Enviado a Etiopía al frente de una fuerza de británicos y fieros guerrilleros locales, ataviado como un misionero baptista, comiendo cebollas compulsivamente, leyendo Orgullo y prejuicio y cargando, además de un rifle y granadas, un aparatoso despertador porque no se fiaba de los relojes de muñeca, Wingate jugó un papel esencial en la victoria sobre los italianos y el restablecimiento de Selassie, que le veía con cierto asombro y bromeaba con que sus súbitos no sabrían quién de los dos era el emperador. Por su parte, Wingate valoraba del “león de Judá” que fuera descendiente de Salomón. En la campaña de Etiopía, donde tuvo bajo su mando a Wilfred Thesiger (que también me habló muy bien de Wingate cuando le visité tantos años después en su piso en Chelsea, y mira que a Thesiger le costaba decir algo bueno de cualquiera que no fuera beduino), Wingate empezó a poner en práctica el concepto de incursión de largo alcance que llevaría a su máxima expresión en Birmania. Allí llegó de manera un tanto inesperada (él quería liderar fuerzas especiales judías contra los nazis en el desierto libio, todos tenemos nuestras manías) y tras un intento de suicidio en el Cairo a lo Salgari (cortándose el cuello) causado, justificó, por las alucinaciones que le provocaron los ataques de malaria.

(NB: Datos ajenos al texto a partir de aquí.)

(* ===== verification/ChordIncrements.v ===== *)
(** * Chord increments

    [BLInstrumentationDag::calculateChordIncrements],
    [calculateChordIncrementsDfs] and [calculateChordIncrementsDir]
    (src/PathLogging.cpp), the algorithm of Figure 4 of [Ball94]: the weights
    of the tree edges are moved to the chords so that every cycle keeps its
    total. *)

From stdpp Require Import base numbers list gmap.
From S2P Require Import Prelude Dag BallLarus.

Local Open Scope Z_scope.
Local Open Scope rrw_scope.

(** Relative direction of two edges; [None] is the [NULL] edge. *)
Definition calculateChordIncrementsDir (d : BLInstrumentationDag) (e : option EdgeId) (f : EdgeId) : Z :=
  match e with
  | None => 1
  | Some e =>
      if decide (getSource (ed d e) = getTarget (ed d f)) then 1
      else if decide (getTarget (ed d e) = getSource (ed d f)) then 1
      else -1
  end.

(** The second loop of the search: the chords at [v] absorb [weight]. *)
Definition absorbChord (weight : Z) (v : NodeId) (e : option EdgeId)
    (d : BLInstrumentationDag) (f : EdgeId) : BLInstrumentationDag :=
  if decide (v = getSource (ed d f) \/ v = getTarget (ed d f)) then
    updEdge f (setIncrement (getIncrement (ed d f) + calculateChordIncrementsDir d e f * weight)) d
  else d.

(** Depth-first search over the tree edges; [None]: out of fuel. *)
Fixpoint calculateChordIncrementsDfs (fuel : nat) (weight : Z) (v : NodeId) (e : option EdgeId)
    (d : BLInstrumentationDag) : option BLInstrumentationDag :=
  match fuel with
  | O => None
  | S fuel =>
      d ← foldM (fun d f =>
            d ← (if decide (e <> Some f /\ v = getTarget (ed d f)) then
                   calculateChordIncrementsDfs fuel
                     (i64 (calculateChordIncrementsDir d e f * weight + getWeight (ed d f)))
                     (getSource (ed d f)) (Some f) d
                 else Some d);
            if decide (e <> Some f /\ v = getSource (ed d f)) then
              calculateChordIncrementsDfs fuel
                (i64 (calculateChordIncrementsDir d e f * weight + getWeight (ed d f)))
                (getTarget (ed d f)) (Some f) d
            else Some d) d (_treeEdges d);
      Some (foldl (absorbChord weight v e) d (_chordEdges d))
  end.

(** The final loop: each chord adds its own weight. *)
Definition addChordWeight (d : BLInstrumentationDag) (chord : EdgeId) : BLInstrumentationDag :=
  updEdge chord (setIncrement (getIncrement (ed d chord) + getWeight (ed d chord))) d.

Definition calculateChordIncrements (fuel : nat) (d : BLInstrumentationDag) : option BLInstrumentationDag :=
  d ← calculateChordIncrementsDfs fuel 0 (getRoot d) None d;
  Some (foldl addChordWeight d (_chordEdges d)).

(** ** Trees rooted at the DAG's root

    [depth] certifies that the tree edges form a tree hanging from the root:
    each edge joins two consecutive depths, no node hangs from two edges, and
    every edge hangs (through other tree edges) from the root.  Any spanning
    tree has such a certificate, and so has the empty tree. *)

Section Tree.
Context (d : BLInstrumentationDag) (depth : NodeId -> nat).

Definition upper (f : EdgeId) : NodeId :=
  if decide (depth (getSource (ed d f)) < depth (getTarget (ed d f)))%nat
  then getSource (ed d f) else getTarget (ed d f).

Definition lower (f : EdgeId) : NodeId :=
  if decide (depth (getSource (ed d f)) < depth (getTarget (ed d f)))%nat
  then getTarget (ed d f) else getSource (ed d f).
Definition pushStep (dir : direction) (rec : EdgeId -> BLInstrumentationDag -> option BLInstrumentationDag)
    (edge : EdgeId) (d : BLInstrumentationDag) (next : EdgeId) : option BLInstrumentationDag :=
  if decide (getType (ed d next) = SPLITEDGE) then Some d
  else
    let d := updEdge next (setIncrement (getIncrement (ed d next) + getIncrement (ed d edge))) d in
    let d := updEdge next (setFlag dir true) d in
    rec next d.

Fixpoint push (dir : direction) (fuel : nat) (edge : EdgeId) (d : BLInstrumentationDag)
    : option BLInstrumentationDag :=
  match fuel with
  | O => None
  | S fuel =>
      if stops dir d edge then Some d
      else
        d ← foldM (pushStep dir (push dir fuel) edge) d (nexts dir (nd d (far dir (ed d edge))));
        let d := updEdge edge (setIncrement 0) d in
        Some (updEdge edge (setFlag dir false) d)
  end.

Definition stopsInit (d : BLInstrumentationDag) (edge : EdgeId) : bool :=
  bool_decide (1 < getNumberPredEdges (nd d (getTarget (ed d edge))))%nat ||
  bool_decide (getTarget (ed d edge) = getExit d).

Definition stopsCounter (d : BLInstrumentationDag) (edge : EdgeId) : bool :=
  bool_decide (1 < getNumberSuccEdges (nd d (getSource (ed d edge))))%nat ||
  bool_decide (getSource (ed d edge) = getRoot d) || isInitialization (ed d edge).

Definition down : direction :=
  MkDirection getSource getTarget succEdges stopsInit isInitialization setIsInitialization
    isCounterIncrement.

Definition up : direction :=
  MkDirection getTarget getSource predEdges stopsCounter isCounterIncrement setIsCounterIncrement
    isInitialization.

Lemma foldM_ext {A B} (f g : A -> B -> option A) a l :
  (forall x b, f x b = g x b) -> foldM f a l = foldM g a l.
Proof.
  intros H. revert a. induction l as [|b l IH]; intros a; simpl; [done|].
  rewrite H. destruct (g a b); simpl; [apply IH|done].
Qed.

(** The two recursions of the code are the two directions of [push]. *)
Lemma pushInitialization_push fuel edge d :
  pushInitializationFromEdge fuel edge d = push down fuel edge d.
Proof.
  revert edge d. induction fuel as [|fuel IH]; intros edge d; [done|]. simpl. unfold stopsInit.
  repeat case_decide; repeat case_bool_decide; try done. simpl.
  rewrite (foldM_ext _ (pushStep down (push down fuel) edge)); [done|].
  intros x b. unfold pushStep. case_decide; [done|]. apply IH.
Qed.
(** The code of a back edge or a split edge, placed in [instrumentNode]. *)
Definition instrumentCutEdge (edge : EdgeId) (instrumentNode : NodeId) (atBeginning : bool)
    (st : PassState) : result PassState :=
  top ← deref (getPhonyRoot (ed (dag st) edge));
  bottom ← deref (getPhonyExit (ed (dag st) edge));
  _ ← assert (isInitialization (ed (dag st) top));
  _ ← assert (isCounterIncrement (ed (dag st) bottom));
  let st := startFromZero instrumentNode st in
  block ← deref (getBlock (nd (dag st) instrumentNode));
  let insertPoint := if atBeginning then getFirstInsertionPt (fn st) block
                     else getTerminator (fn st) block in
  st ← (if decide (getIncrement (ed (dag st) bottom) = 0) then Ok st
        else
          '(newpn, st) ← createAdd (getStartingPathNumber (nd (dag st) instrumentNode))
                           (createEdgeIncrementConstant (ed (dag st) bottom)) insertPoint st;
          Ok (onNode instrumentNode (setEndingPathNumber (Some (Instruction newpn))) st));
  st ← insertCounterIncrement (getEndingPathNumber (nd (dag st) instrumentNode)) insertPoint true st;
  let st := restartWith top instrumentNode atBeginning st in
  if isCounterIncrement (ed (dag st) top) then
    st ← insertCounterIncrement (getEndingPathNumber (nd (dag st) instrumentNode))
           (getTerminator (fn st) block) true st;
    Ok (onNode instrumentNode (setEndingPathNumber None) st)
  else Ok st.

(** The code of any other edge. *)
Definition instrumentNormalEdge (edge : EdgeId) (instrumentNode : NodeId) (atBeginning : bool)
    (st : PassState) : result PassState :=
  block ← deref (getBlock (nd (dag st) instrumentNode));
  let insertPoint := if atBeginning then getFirstInsertionPt (fn st) block
                     else getTerminator (fn st) block in
  let e := ed (dag st) edge in
  st ← (if isInitialization e then
          Ok (onNode instrumentNode (setEndingPathNumber (Some (createEdgeIncrementConstant e))) st)
        else if decide (getIncrement e = 0) then Ok st
        else
          '(newpn, st) ← createAdd (getStartingPathNumber (nd (dag st) instrumentNode))
                           (createEdgeIncrementConstant e) insertPoint st;
          let st := onNode instrumentNode (setEndingPathNumber (Some (Instruction newpn))) st in
          Ok (if atBeginning
              then onNode instrumentNode (setStartingPathNumber (Some (Instruction newpn))) st
              else st));
  if isCounterIncrement e then
    st ← insertCounterIncrement (getEndingPathNumber (nd (dag st) instrumentNode)) insertPoint true st;
    Ok (onNode instrumentNode (setEndingPathNumber None) st)
  else Ok st.
(* ===== verification/Execution.v ===== *)
(** * Running instrumented code

    What the inserted instructions do when the function runs: additions wrap
    at 32 bits, a PHI node takes the value of the block control came from, a
    call of [llvm_increment_path_count] reports its argument and a call of
    [llvm_decrement_path_count] does nothing (src/path_logging.c).  Original
    instructions do not touch path numbers. *)

From stdpp Require Import base numbers list gmap.
From S2P Require Import Prelude Dag IR.

Local Open Scope Z_scope.

Definition Env := gmap InstId Z.

Definition evalValue (env : Env) (v : Value) : option Z :=
  match v with
  | ConstantInt c => Some c
  | Instruction i => env !! i
  end.

(** The entry of a PHI node for a predecessor block. *)
Fixpoint incomingFor (from : BlockId) (l : list (Value * BlockId)) : option Value :=
  match l with
  | [] => None
  | (v, b) :: l => if decide (b = from) then Some v else incomingFor from l
  end.

Section Execution.
Context `{L : LLVM}.

(** One instruction: the values computed and the path numbers reported.
    [from] is the block control came from ([None] at the entry). *)
Definition execInst (s : Fn) (from : option BlockId) (st : Env * list Z) (i : InstId)
    : option (Env * list Z) :=
  let '(env, out) := st in
  match inst s i with
  | AddInst l r =>
      a ← evalValue env l; b ← evalValue env r;
      Some (<[i := i32 (a + b)]> env, out)
  | PHINode l =>
      p ← from; v ← incomingFor p l; z ← evalValue env v;
      Some (<[i := z]> env, out)
  | PathCall true v => z ← evalValue env v; Some (env, out ++ [z])
  | PathCall false v => _ ← evalValue env v; Some (env, out)
  | OriginalPHI | OriginalCall | OriginalOther => Some (env, out)
  end.

Definition execBlock (s : Fn) (from : option BlockId) (b : BlockId) (st : Env * list Z)
    : option (Env * list Z) :=
  foldM (execInst s from) st (insts s b).

(** Blocks in the order control visits them. *)
Fixpoint execBlocks (s : Fn) (from : option BlockId) (l : list BlockId) (st : Env * list Z)
    : option (Env * list Z) :=
  match l with
  | [] => Some st
  | b :: l => st ← execBlock s from b st; execBlocks s (Some b) l st
  end.

End Execution.
(** The traversal as a whole, from the edge that closes the DAG. *)
Lemma insertInstrumentation_advanced fuel st er : Linked (dag st) -> Good st ->
  getExitRootEdge (dag st) = Some er -> er ∈ _edges (dag st) ->
  hasInstrumentation (ed (dag st) er) = false -> (2 * length (_edges (dag st)) <= fuel)%nat ->
  match insertInstrumentation fuel st with
  | Ok st' => advanced none st st' /\ instrumented (dag st') er
  | Err x => x <> OutOfFuel
  end.
Proof.
  intros HL HG Her Hin Hd Hf. unfold insertInstrumentation. rewrite Her. cbn [deref mbind result_bind].
  pose proof (remaining_bound (dag st)) as Hb.
  pose proof (traverses_all fuel er st HL HG Hin Hd ltac:(lia)) as HT.
  destruct (insertInstrumentationStartingAt fuel er st) as [st1|err]; [|exact HT].
  destruct HT as [HA Hi]. cbn [mbind result_bind].
  pose proof (callEdges_loop (getCallPhonyEdges (dag st1)) st1 (ad_linked _ _ _ HA) (ad_good _ _ _ HA)) as HC.
  destruct (foldR _ st1 _) as [st2|err]; [|exact HC].
  split; [by eapply advanced_trans|by eapply advanced_instrumented].
Qed.

End Traversal.

(** ** Properties of the insertion *)

(** The edges the traversal can reach: from an edge to the successors of its
    target. *)
Inductive reached (d : BLInstrumentationDag) (er : EdgeId) : EdgeId -> Prop :=
  | reached_er : reached d er er
  | reached_next e x : reached d er e -> x ∈ succEdges (nd d (getTarget (ed d e))) -> reached d er x.

(** What [runOnFunction] starts the insertion with: a linked DAG none of whose
    edges is instrumented and none of whose nodes has a PHI node, and a
    function of LLVM's. *)
Record Fresh `{LS : !LLVMSpec L} (d : BLInstrumentationDag) (s : Fn) (er : EdgeId) : Prop := {
  fr_linked : Linked d;
  fr_valid : valid s;
  fr_exit : getExitRootEdge d = Some er;
  fr_er : er ∈ _edges d;
  fr_done e : hasInstrumentation (ed d e) = false;
  fr_phi n : getPathPHI (nd d n) = None
}.

Lemma Fresh_advanced `{LS : !LLVMSpec L} `{BS : !BallLarusOpsSpec B} d s er fuel :
  Fresh d s er -> (2 * length (_edges d) <= fuel)%nat ->
  match insertInstrumentation fuel (MkPass d s []) with
  | Ok st' => advanced none (MkPass d s []) st' /\ instrumented (dag st') er
  | Err x => x <> OutOfFuel
  end.
Proof.
  intros HF Hfuel. apply insertInstrumentation_advanced; simpl; try apply HF; [|done].
  split; [apply HF|]. intros n phi Hphi. simpl in Hphi. by rewrite (fr_phi _ _ _ HF) in Hphi.
Qed.

Lemma reached_instrumented `{LS : !LLVMSpec L} `{BS : !BallLarusOpsSpec B} d s er st' e :
  Fresh d s er -> advanced none (MkPass d s []) st' -> instrumented (dag st') er ->
  warnings st' = [] -> reached (dag st') er e -> hasInstrumentation (ed (dag st') e) = true.
Proof.
  intros HF HA Hi Hw He. cut (instrumented (dag st') e); [by intros [_ ?]|].
  induction He as [|e x He IH Hx]; [done|].
  apply (ad_followed _ _ _ HA Hw e); [intros []|done| |done].
  intros [_ Hd]. simpl in Hd. by rewrite (fr_done _ _ _ HF) in Hd.
Qed.

(** ** The example, instrumented *)

Definition checkLinked (d : BLInstrumentationDag) : bool :=
  bool_decide (NoDup (_edges d)) &&
  forallb (fun n => bool_decide (Forall (fun e => e ∈ _edges d /\ getSource (ed d e) = n) (succEdges (nd d n))))
    (map_to_list (nodeStore d)).*1 &&
  forallb (fun e => bool_decide (is_Some (nodeStore d !! getSource (ed d e)) /\
                                 is_Some (nodeStore d !! getTarget (ed d e)))) (_edges d).
Lemma first_point s b : valid s -> LastOk s b -> code s b = [] ->
  exists p, getFirstInsertionPt s b = Some p /\ AppendAt s b p.
Proof.
  intros HV (t & Ht & HO & HP) Hc.
  destruct (first_insertion_some s b t HV) as [p Hp]; [by apply last_Some_elem_of|done|].
  exists p. split; [done|]. destruct (first_insertion s b p HV Hp) as (l1 & l2 & E & _).
  exists l1, l2. split; [done|]. apply Forall_forall. intros i Hi. eapply code_nil; [done|].
  rewrite E. apply elem_of_app. by right.
Qed.

(** The place for the code of an edge. *)
Lemma edge_point (atBeginning : bool) s b : valid s -> LastOk s b -> (atBeginning = true -> code s b = []) ->
  exists p, (if atBeginning then getFirstInsertionPt s b else getTerminator s b) = Some p /\ AppendAt s b p.
Proof. destruct atBeginning; intros; [by apply first_point; auto|by apply terminator_point]. Qed.

(** ** Creating instructions *)

Lemma createAt_spec i b p st : valid (fn st) -> AppendAt (fn st) b p -> isOriginal i = false ->
  exists k s', createAt i (Some p) st = Ok (k, setFn s' st) /\ appended b (fn st) s' [k] /\
    inst s' k = i /\ AppendAt s' b p.
Proof.
  intros HV HA Hi. destruct (create_appended i b p (fn st) HV HA Hi) as (H1 & H2 & H3).
  by exists (Create i p (fn st)).1, (Create i p (fn st)).2.
Qed.

Lemma createAdd_spec v r b p st : valid (fn st) -> AppendAt (fn st) b p ->
  exists k s', createAdd (Some v) r (Some p) st = Ok (k, setFn s' st) /\ appended b (fn st) s' [k] /\
    inst s' k = AddInst v r /\ AppendAt s' b p.
Proof. intros HV HA. by apply createAt_spec. Qed.

Lemma counter_spec v b p st : valid (fn st) -> AppendAt (fn st) b p -> 0 < getNumberOfPaths (dag st) ->
  exists c s', insertCounterIncrement (Some v) (Some p) true st = Ok (setFn s' st) /\
    appended b (fn st) s' [c] /\ callsCode s' (Some v) c /\ AppendAt s' b p.
Proof.
  intros HV HA Hn. destruct (createAt_spec (PathCall true v) b p st HV HA eq_refl) as (c & s' & E & H1 & H2 & H3).
  exists c, s'. unfold insertCounterIncrement, HASH_THRESHHOLD. rewrite decide_False by lia.
  cbn [deref mbind result_bind]. rewrite E. split_and!; try done. by exists v.
Qed.

(** ** The code of an edge *)

(** Only the path numbers of [n] change. *)
Definition numbered (n : NodeId) (S E : option Value) (d d' : BLInstrumentationDag) : Prop :=
  (edgeStore d' = edgeStore d /\ _edges d' = _edges d) /\ getNumberOfPaths d' = getNumberOfPaths d /\
  forall m, nd d' m = if decide (m = n) then setEndingPathNumber E (setStartingPathNumber S (nd d n))
                      else nd d m.

Lemma numbered_refl n d :
  numbered n (getStartingPathNumber (nd d n)) (getEndingPathNumber (nd d n)) d d.
Proof. split_and!; try done. intros m. case_decide; subst; [by destruct (nd d n)|done]. Qed.

Lemma numbered_start n S S' E d d' : numbered n S E d d' ->
  numbered n S' E d (updNode n (setStartingPathNumber S') d').
Proof.
  intros (H1 & H2 & H3). split; [exact H1|]. split; [exact H2|]. intros m. rewrite nd_updNode.
  repeat case_decide; subst; try done; rewrite H3; by rewrite ?decide_True, ?decide_False by done.
Qed.

Lemma numbered_end n S E E' d d' : numbered n S E d d' ->
  numbered n S E' d (updNode n (setEndingPathNumber E') d').
Proof.
  intros (H1 & H2 & H3). split; [exact H1|]. split; [exact H2|]. intros m. rewrite nd_updNode.
  repeat case_decide; subst; try done; rewrite H3; by rewrite ?decide_True, ?decide_False by done.
Qed.

Lemma numbered_values n S E d d' : numbered n S E d d' ->
  getStartingPathNumber (nd d' n) = S /\ getEndingPathNumber (nd d' n) = E /\
  getBlock (nd d' n) = getBlock (nd d n).
Proof. intros (_ & _ & H). rewrite H, decide_True by done. done. Qed.

Lemma numbered_ed n S E d d' e : numbered n S E d d' -> ed d' e = ed d e.
Proof. intros ((H & _) & _). unfold ed. by rewrite H. Qed.

(** Instructions placed earlier keep their meaning. *)
Lemma adds_later b s1 s2 inc S l V l' : addsCode s1 inc S l V -> (forall i, i ∈ l -> i ∈ insts s1 b) ->
  appended b s1 s2 l' -> addsCode s2 inc S l V.
Proof.
  intros [H|(Hi & v & i & HS & -> & HI & HV)] Hl HA; [by left|]. right. split; [done|].
  exists v, i. split_and!; try done. rewrite (ap_inst _ _ _ _ HA b i); [done|]. apply Hl. by left.
Qed.

Lemma calls_later b s1 s2 V c l' : callsCode s1 V c -> c ∈ insts s1 b -> appended b s1 s2 l' -> callsCode s2 V c.
Proof.
  intros (v & HV & HI) Hc HA. exists v. by rewrite (ap_inst _ _ _ _ HA b c).
Qed.

(** The path register is set up, or changed. *)
Lemma normal_first e n b p (atBeginning : bool) st :
  let x := ed (dag st) e in
  let S := getStartingPathNumber (nd (dag st) n) in
  let E := getEndingPathNumber (nd (dag st) n) in
  valid (fn st) -> AppendAt (fn st) b p ->
  (isInitialization x = false -> getIncrement x <> 0 -> is_Some E /\ S = E) ->
  exists st1 l S1 V,
    (if isInitialization x then
       Ok (onNode n (setEndingPathNumber (Some (createEdgeIncrementConstant x))) st)
     else if decide (getIncrement x = 0) then Ok st
     else
       '(newpn, st) ← createAdd S (createEdgeIncrementConstant x) (Some p) st;
       let st := onNode n (setEndingPathNumber (Some (Instruction newpn))) st in
       Ok (if atBeginning then onNode n (setStartingPathNumber (Some (Instruction newpn))) st else st))
      = Ok st1 /\
    appended b (fn st) (fn st1) l /\ AppendAt (fn st1) b p /\
    (if isInitialization x then l = [] /\ V = Some (ConstantInt (i32 (getIncrement x)))
     else addsCode (fn st1) (getIncrement x) E l V) /\
    numbered n S1 V (dag st) (dag st1) /\ (atBeginning = true -> S = E -> S1 = V \/ isInitialization x = true).
Proof.
  intros x S E HV HA HE. destruct (isInitialization x).
  { eexists _, [], S, _. split; [done|]. split_and!; try done; [by apply appended_refl| |by right].
    eapply numbered_end, numbered_refl. }
  destruct (decide (getIncrement x = 0)) as [Hi|Hi].
  { exists st, [], S, E. split_and!; try done; [by apply appended_refl|by left|apply numbered_refl|by left]. }
  destruct (HE eq_refl Hi) as [[v Ev] HS]. rewrite HS, Ev.
  destruct (createAdd_spec v (ConstantInt (i32 (getIncrement x))) b p st HV HA) as (k & s' & Ek & H1 & H2 & H3).
  unfold createEdgeIncrementConstant, createIncrementConstant. rewrite Ek. cbn [mbind result_bind].
  eexists _, [k], (if atBeginning then Some (Instruction k) else S), (Some (Instruction k)).
  split; [done|]. rewrite <- Ev. destruct atBeginning; simpl; split_and!; try done.
  all: try (right; split; [done|]; by exists v, k).
  - apply numbered_start with (S := S), numbered_end with (E := E), numbered_refl.
  - by left.
  - apply numbered_end with (E := E), numbered_refl.
Qed.

(** The code of an edge that is not cut: it is placed, as [normalCode]
    describes it, and the node's path number becomes its result. *)
Lemma instrumentNormalEdge_spec e n b (atBeginning : bool) st :
  let x := ed (dag st) e in
  let S := getStartingPathNumber (nd (dag st) n) in
  let E := getEndingPathNumber (nd (dag st) n) in
  valid (fn st) -> getBlock (nd (dag st) n) = Some b -> LastOk (fn st) b ->
  (atBeginning = true -> code (fn st) b = []) -> 0 < getNumberOfPaths (dag st) ->
  (isInitialization x = false -> getIncrement x <> 0 -> is_Some E /\ S = E) ->
  (isCounterIncrement x = true -> isInitialization x = true \/ is_Some E) ->
  exists st' l S' V,
    instrumentNormalEdge e n atBeginning st = Ok st' /\ appended b (fn st) (fn st') l /\
    normalCode (fn st') x E l V /\ numbered n S' V (dag st) (dag st') /\
    (atBeginning = true -> S = E -> is_Some V -> S' = V \/ isInitialization x = true).
Proof.
  intros x S E HV Hb HL Hc Hn HE Hcnt. unfold instrumentNormalEdge. rewrite Hb. cbn [deref mbind result_bind].
  destruct (edge_point atBeginning (fn st) b HV HL Hc) as (p & -> & HA).
  destruct (normal_first e n b p atBeginning st HV HA HE) as (st1 & l & S1 & V & E1 & H1 & HA1 & HC & HN & HS).
  cbv zeta in E1. cbn zeta. fold x S. fold x S in E1. fold x in HC. fold x S E in HS. fold E in HC. rewrite E1. cbn [mbind result_bind].
  destruct (numbered_values _ _ _ _ _ HN) as (_ & EV & _).
  destruct (isCounterIncrement x) eqn:Ec.
  - assert (exists v, V = Some v) as [v ->].
    { destruct (isInitialization x); [by destruct HC as [_ ->]; eexists|].
      destruct (Hcnt eq_refl) as [|[v Hv]]; [done|].
      destruct HC as [(_ & _ & ->)|(_ & v' & i & _ & _ & _ & ->)]; [by exists v|by eexists]. }
    rewrite EV.
    destruct (counter_spec v b p st1 (appended_valid _ _ _ _ H1) HA1) as (c & s' & E2 & H2 & HCc & _).
    { destruct HN as (_ & -> & _). done. }
    rewrite E2. cbn [mbind result_bind]. eexists _, (l ++ [c]), S1, None. split; [done|]. split_and!.
    + by eapply appended_trans.
    + exists l, (Some v). rewrite Ec. split; [|by exists c].
      destruct (isInitialization x); [done|]. eapply adds_later; [done| |done].
      intros i Hi. by eapply appended_new.
    + by eapply numbered_end.
    + by intros _ _ [].
  - exists st1, l, S1, V. split_and!; try done.
    + exists l, V. by rewrite Ec.
    + intros; by apply HS.
Qed.

(** What a node's path number becomes is known from the code. *)
Lemma normalCode_value s x S l V : normalCode s x S l V ->
  is_Some V <-> isCounterIncrement x = false /\ (isInitialization x = true \/ is_Some S).
Proof.
  intros (l0 & V0 & H0 & H1).
  assert (is_Some V0 <-> isInitialization x = true \/ is_Some S) as HV.
  { destruct (isInitialization x).
    - destruct H0 as [_ ->]. split; [by left|done].
    - destruct H0 as [(_ & _ & ->)|(_ & v & i & -> & _ & _ & ->)]; [|by split; [right|]].
      split; [by right|]. by intros [|]. }
  destruct (isCounterIncrement x).
  - destruct H1 as (c & _ & _ & ->). split; [by intros []|by intros [? _]].
  - destruct H1 as [_ ->]. rewrite HV. tauto.
Qed.

(** *** Cut edges *)

Lemma startFromZero_spec n st :
  let S := getStartingPathNumber (nd (dag st) n) in
  let E := getEndingPathNumber (nd (dag st) n) in
  fn (startFromZero n st) = fn st /\
  exists S', numbered n S' (Some (default (ConstantInt 0) E)) (dag st) (dag (startFromZero n st)) /\
    ((is_Some E -> S = E) -> S' = Some (default (ConstantInt 0) E)) /\
    (is_Some E -> S' = S).
Proof.
  intros S E. unfold startFromZero. fold E. destruct E as [v|] eqn:EE.
  - split; [done|]. exists S. split_and!; [|by intros H; rewrite H|done].
    simpl. rewrite <- EE. apply numbered_refl.
  - split; [done|]. exists (Some (ConstantInt 0)). split_and!; [|done|by intros []].
    apply numbered_end with (E := E), numbered_start with (S := S). apply numbered_refl.
Qed.

Lemma restartWith_spec top n (c : bool) st d S E : numbered n S E d (dag st) ->
  let w := Some (ConstantInt (i32 (getIncrement (ed d top)))) in
  numbered n (if c then w else S) w d (dag (restartWith top n c st)) /\ fn (restartWith top n c st) = fn st.
Proof.
  intros HN w. unfold restartWith, createEdgeIncrementConstant, createIncrementConstant.
  rewrite (numbered_ed _ _ _ _ _ top HN). fold w. split; [|by destruct c].
  destruct c; simpl.
  - eapply numbered_end, numbered_start, HN.
  - by eapply numbered_end.
Qed.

En Birmania, invadida por los japoneses, Wingate la montó a lo grande: lanzó a sus columnas de comandos Chindits (la palabra, acuñada por él, es la corrupción de chinthé, el nombre de una criatura mítica birmana con aspecto de grifo), fuerzas regulares con el añadido de gurkas y guerrilleros locales, en sensacionales operaciones masivas (Longcloth y Thursday) muy detrás de las líneas niponas. Wingate tuvo una muerte prematura, como podríamos considerar la de Joan, al estrellarse el 24 de marzo de 1944 el bombardero B-25 Mitchell en el que viajaba para visitar a sus unidades desperdigadas en territorio enemigo. El impacto fue tan brutal que los cuerpos de Wingate y la tripulación quedaron destrozados y mezclados de tal manera que fue imposible identificarlos por separado y se los enterró a todos juntos (están en una tumba en el cementerio de Arlington).
A Joan le habría gustado leer está crónica, confío, aunque sabía todo lo referente a su admirado Orde Wingate. Pero quizá ignoraba un detalle: su héroe y el mío, Wingate y Almásy, estuvieron a punto de embarcarse juntos en una expedición al desierto, en lo más profundo del Mar de Arena, en busca del legendario oasis de Zerzura (ambos lo hicieron al final solos, ninguno lo encontró). Me encanta pensar que algún día Joan y yo podríamos haber realizado lo que nuestros héroes no hicieron, unidos en la hermandad de la curiosidad y el amor a las cosas nobles (y algo extravagantes) que hacen que la vida valga la pena. Siempre nos quedarán los Chindits, Joan. Con muchísimo cariño, hayedid.